### Entries provided

(** Two listed states with the same normal form get the same entry. *)
Lemma first_of_state_normal_form (api_locations_df : list CatalogLocationRecord)
    (state_item state_item' : string) :
  normalize_string (Str state_item) = normalize_string (Str state_item') ->
  first_of_state api_locations_df state_item = first_of_state api_locations_df state_item'.
Proof. intros H. unfold first_of_state. cbv zeta. by rewrite H. Qed.

(** C5, as the code has it. The match list preserves discovery order and
    no strategy removes duplicates. Address matcher: the external ids of
    the matches are a sub-sequence of the external ids of the catalog;
    every record of the practice of the row that passes every test of the
    row has its tuple in the list, once for each time the catalog has it
    and in catalog order, whatever external id another record has; the
    ids of the matches are pairwise distinct when no two records of the
    catalog have the same external id after the cleanup of ids.
    State-only matcher: the list has one entry for each listed state that
    the catalog has a first record with an id for, in the order of the
    listed states; two listed states with the same normal form get the
    same entry; the ids of the matches are pairwise distinct when the
    listed states are distinct after normalization and no two records of
    the catalog have the same cleaned external id. *)
Theorem match_list_without_duplicates (ratio : string -> string -> Q)
    (locations_row : gmap string cell) (api_locations_df : list CatalogLocationRecord)
    (practice_id practice_cloud_id : option cell) (states : list string) :
  let matches :=
    match_location_by_address ratio locations_row api_locations_df
      practice_id practice_cloud_id in
  (m_cloud_id <$> matches `sublist_of` external_ids api_locations_df
   /\ omap result_tuple
        (List.filter (passes_every_test ratio locations_row)
           (filter_by_practice api_locations_df
              (clean_id_arg practice_id) (clean_id_arg practice_cloud_id)))
      `sublist_of` matches
   /\ (NoDup (cleaned_external_ids api_locations_df) -> NoDup (m_cloud_id <$> matches)))
  /\ (matches_for_row states api_locations_df
      = omap (first_of_state api_locations_df) states
      /\ (forall state_item state_item',
            normalize_string (Str state_item) = normalize_string (Str state_item') ->
            first_of_state api_locations_df state_item
            = first_of_state api_locations_df state_item')
      /\ (NoDup (cleaned_external_ids api_locations_df) ->
          NoDup ((fun s => normalize_string (Str s)) <$> states) ->
          NoDup (m_cloud_id <$> matches_for_row states api_locations_df))).
Proof.
  intros matches.
  pose proof (match_location_by_address_order ratio locations_row api_locations_df
                practice_id practice_cloud_id) as Hsub.
  split; [split; [exact Hsub|split]|split; [|split]].
  - apply match_location_by_address_keeps.
  - intros Hids. eapply sublist_NoDup; [|exact Hsub].
    rewrite cleaned_external_ids_fmap in Hids. by apply NoDup_fmap_1 in Hids.
  - apply matches_for_row_omap.
  - apply first_of_state_normal_form.
  - intros Hids Hstates. by apply matches_for_row_NoDup.
Qed.

(** A run of [match_list_without_duplicates]: the row with the zip of
    scenario A, and the states of Texas and New York. *)
Lemma match_list_without_duplicates_witness :
  let api := [scenario_A_record (Str "9001") (Str "In Person") (Str "pt_1");
              texas_office] in
  NoDup (cleaned_external_ids api)
  /\ NoDup ((fun s => normalize_string (Str s)) <$> ["TX"; "NY"]%string)
  /\ NoDup (m_cloud_id <$>
              match_location_by_address difflib.ratio scenario_A_row_with_zip api
                (Some (Str "555")) None)
  /\ NoDup (m_cloud_id <$> matches_for_row ["TX"; "NY"]%string api).
Proof.
  intros api.
  assert (H1 : NoDup (cleaned_external_ids api))
    by (apply (bool_decide_unpack _); vm_compute; exact I).
  assert (H2 : NoDup ((fun s => normalize_string (Str s)) <$> ["TX"; "NY"]%string))
    by (apply (bool_decide_unpack _); vm_compute; exact I).
  split; [exact H1|]. split; [exact H2|].
  destruct (match_list_without_duplicates difflib.ratio scenario_A_row_with_zip api
              (Some (Str "555")) None ["TX"; "NY"]%string)
    as ((_ & _ & H3) & (_ & _ & H4)).
  split; [exact (H3 H1)|exact (H4 H1 H2)].
Defined.

(** C5 as stated fails in both strategies. A state-only row that names
    Texas twice gets the first record of Texas twice; and the address
    matcher returns both records of a catalog in which two records at the
    address of the row have the same external id. *)
Lemma duplicates_kept_counterexample :
  (m_cloud_id <$> matches_for_row (state_list "TX, TX") [texas_office]
   = ["loc_b"; "loc_b"]%string
   /\ ~ NoDup (m_cloud_id <$> matches_for_row (state_list "TX, TX") [texas_office]))
  /\ (m_cloud_id <$>
        match_location_by_address difflib.ratio scenario_A_row_with_zip shared_id_catalog
          (Some (Str "555")) None
      = ["loc_1"; "loc_1"]%string
      /\ ~ NoDup (m_cloud_id <$>
                    match_location_by_address difflib.ratio scenario_A_row_with_zip
                      shared_id_catalog (Some (Str "555")) None)).
Proof.
  assert (H : m_cloud_id <$> matches_for_row (state_list "TX, TX") [texas_office]
              = ["loc_b"; "loc_b"]%string) by (vm_compute; reflexivity).
  assert (H' : m_cloud_id <$>
                 match_location_by_address difflib.ratio scenario_A_row_with_zip
                   shared_id_catalog (Some (Str "555")) None
               = ["loc_1"; "loc_1"]%string) by (vm_compute; reflexivity).
  split; (split; [done|]).
  - rewrite H. intros Hnd. apply NoDup_cons in Hnd as [Hnot _]. apply Hnot. by left.
  - rewrite H'. intros Hnd. apply NoDup_cons in Hnd as [Hnot _]. apply Hnot. by left.
Qed.

(** ** Runs of the scorer *)

(** A run of [numeric_invariant]: two street numbers one digit apart. *)
Lemma numeric_invariant_witness :
  extract_numbers (Str "12 Main St") ≠ []
  /\ extract_numbers (Str "13 Main St") ≠ []
  /\ extract_numbers (Str "12 Main St") ≠ extract_numbers (Str "13 Main St")
  /\ fuzzy_match_score difflib.ratio (Str "12 Main St") (Str "13 Main St") (1 # 2) = false.
Proof.
  assert (H1 : extract_numbers (Str "12 Main St") ≠ []) by (vm_compute; discriminate).
  assert (H2 : extract_numbers (Str "13 Main St") ≠ []) by (vm_compute; discriminate).
  assert (H3 : extract_numbers (Str "12 Main St") ≠ extract_numbers (Str "13 Main St"))
    by (vm_compute; discriminate).
  split; [exact H1|]. split; [exact H2|]. split; [exact H3|].
  exact (numeric_invariant difflib.ratio (Str "12 Main St") (Str "13 Main St") (1 # 2)
           H1 H2 H3).
Defined.

(** A run of [threshold_monotone]: accepted at 0.8, hence at 0.7. *)
Lemma threshold_monotone_witness :
  Qle (7 # 10) (8 # 10)
  /\ fuzzy_match_score difflib.ratio (Str "Parkway Drive") (Str "Parkway Dr") (8 # 10) = true
  /\ fuzzy_match_score difflib.ratio (Str "Parkway Drive") (Str "Parkway Dr") (7 # 10) = true.
Proof.
  assert (H1 : Qle (7 # 10) (8 # 10)) by (vm_compute; discriminate).
  assert (H2 : fuzzy_match_score difflib.ratio (Str "Parkway Drive") (Str "Parkway Dr")
                 (8 # 10) = true) by (vm_compute; reflexivity).
  split; [exact H1|]. split; [exact H2|].
  exact (threshold_monotone difflib.ratio (Str "Parkway Drive") (Str "Parkway Dr")
           (8 # 10) (7 # 10) H1 H2).
Defined.

(** The examples of the scorer's contract. *)
Example exact_match :
  fuzzy_match_score difflib.ratio (Str "123 Main St") (Str "123 MAIN ST") (99 # 100) = true.
Proof. vm_compute. reflexivity. Qed.

Example threshold_boundary :
  fuzzy_match_score difflib.ratio (Str "Parkway") (Str "Pkwy") (9 # 10) = false
  /\ fuzzy_match_score difflib.ratio (Str "Parkway Drive") (Str "Parkway Dr") (7 # 10) = true.
Proof. split; vm_compute; reflexivity. Qed.

(** ** The choice of the strategy *)

Lemma column_is_mapped_iff (df : DataFrame) (col : string) :
  column_is_mapped df col = true <-> length (rows df) < 5 * non_empty_count df col.
Proof.
  unfold column_is_mapped. rewrite andb_true_iff, !Nat.ltb_lt.
  assert (non_empty_count df col <= length (rows df)).
  { unfold non_empty_count, column_cells.
    etrans; [apply filter_length_le|]. by rewrite length_fmap. }
  lia.
Qed.

Lemma needs_fuzzy_matching_false_iff (df : DataFrame) :
  needs_fuzzy_matching df = false
  <-> exists col, col ∈ location_id_columns_of df
                  /\ length (rows df) < 5 * non_empty_count df col.
Proof.
  unfold needs_fuzzy_matching. rewrite negb_false_iff, existsb_exists.
  split; intros (col & Hin & Hc); exists col.
  - split; [by apply list_elem_of_In|by apply column_is_mapped_iff].
  - split; [by apply list_elem_of_In|by apply column_is_mapped_iff].
Qed.
(** [new Response(body, {headers, status})].  The headers are copied.  A
    string body is sent as UTF-8 text and, as the Fetch standard has it,
    brings a [Content-Type] of its own when the headers name none; buffers
    and streams bring none.  Every status the handler passes is a valid
    one, and so is the status of a response read from the cache. *)
Definition new_Response (b : BodyInit) (h : Headers.t) (st : Z) : Response :=
  match b with
  | BUndefined => mkResponse st h None
  | BString s =>
      mkResponse st
        (if Headers.has h "Content-Type" then h
         else Headers.set h "Content-Type" "text/plain;charset=UTF-8")
        (Some (list_byte_of_string s))
  | BArrayBuffer a => mkResponse st h (Some a)
  | BStream a => mkResponse st h (Some a)
  end.

(** [response.body]: a stream over the bytes, or [null]. *)
Definition body_stream (r : Response) : BodyInit :=
  match body r with
  | Some a => BStream a
  | None => BUndefined
  end.

(** JSON values, as far as the gateway builds them itself: [JRaw] is a
    value that [JSON.parse] or the archive reader produced. *)
Inductive Json :=
| JRaw (v : string)
| JString (s : string)
| JObject (fields : JFields)
with JFields :=
| JNil
| JField (key : string) (value : Json) (rest : JFields).

(** A row of the table [pmtiles_data]. *)
Record PMTilesD1Record := mkRecord {
  worldName : string;
  displayName : string;
  mapJson : string;
  layerKeys : string;
  lastUpdated : string
}.

(** The result of [tile_path]. *)
Record TilePath := mkTilePath {
  ok : bool;
  name : string;
  tile : option (Z * Z * Z);
  ext : string
}.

######

** Your goal **
Where a line in the records above contains the word "each", include it in the count; state the total and nothing more.

** Exercise solution **
2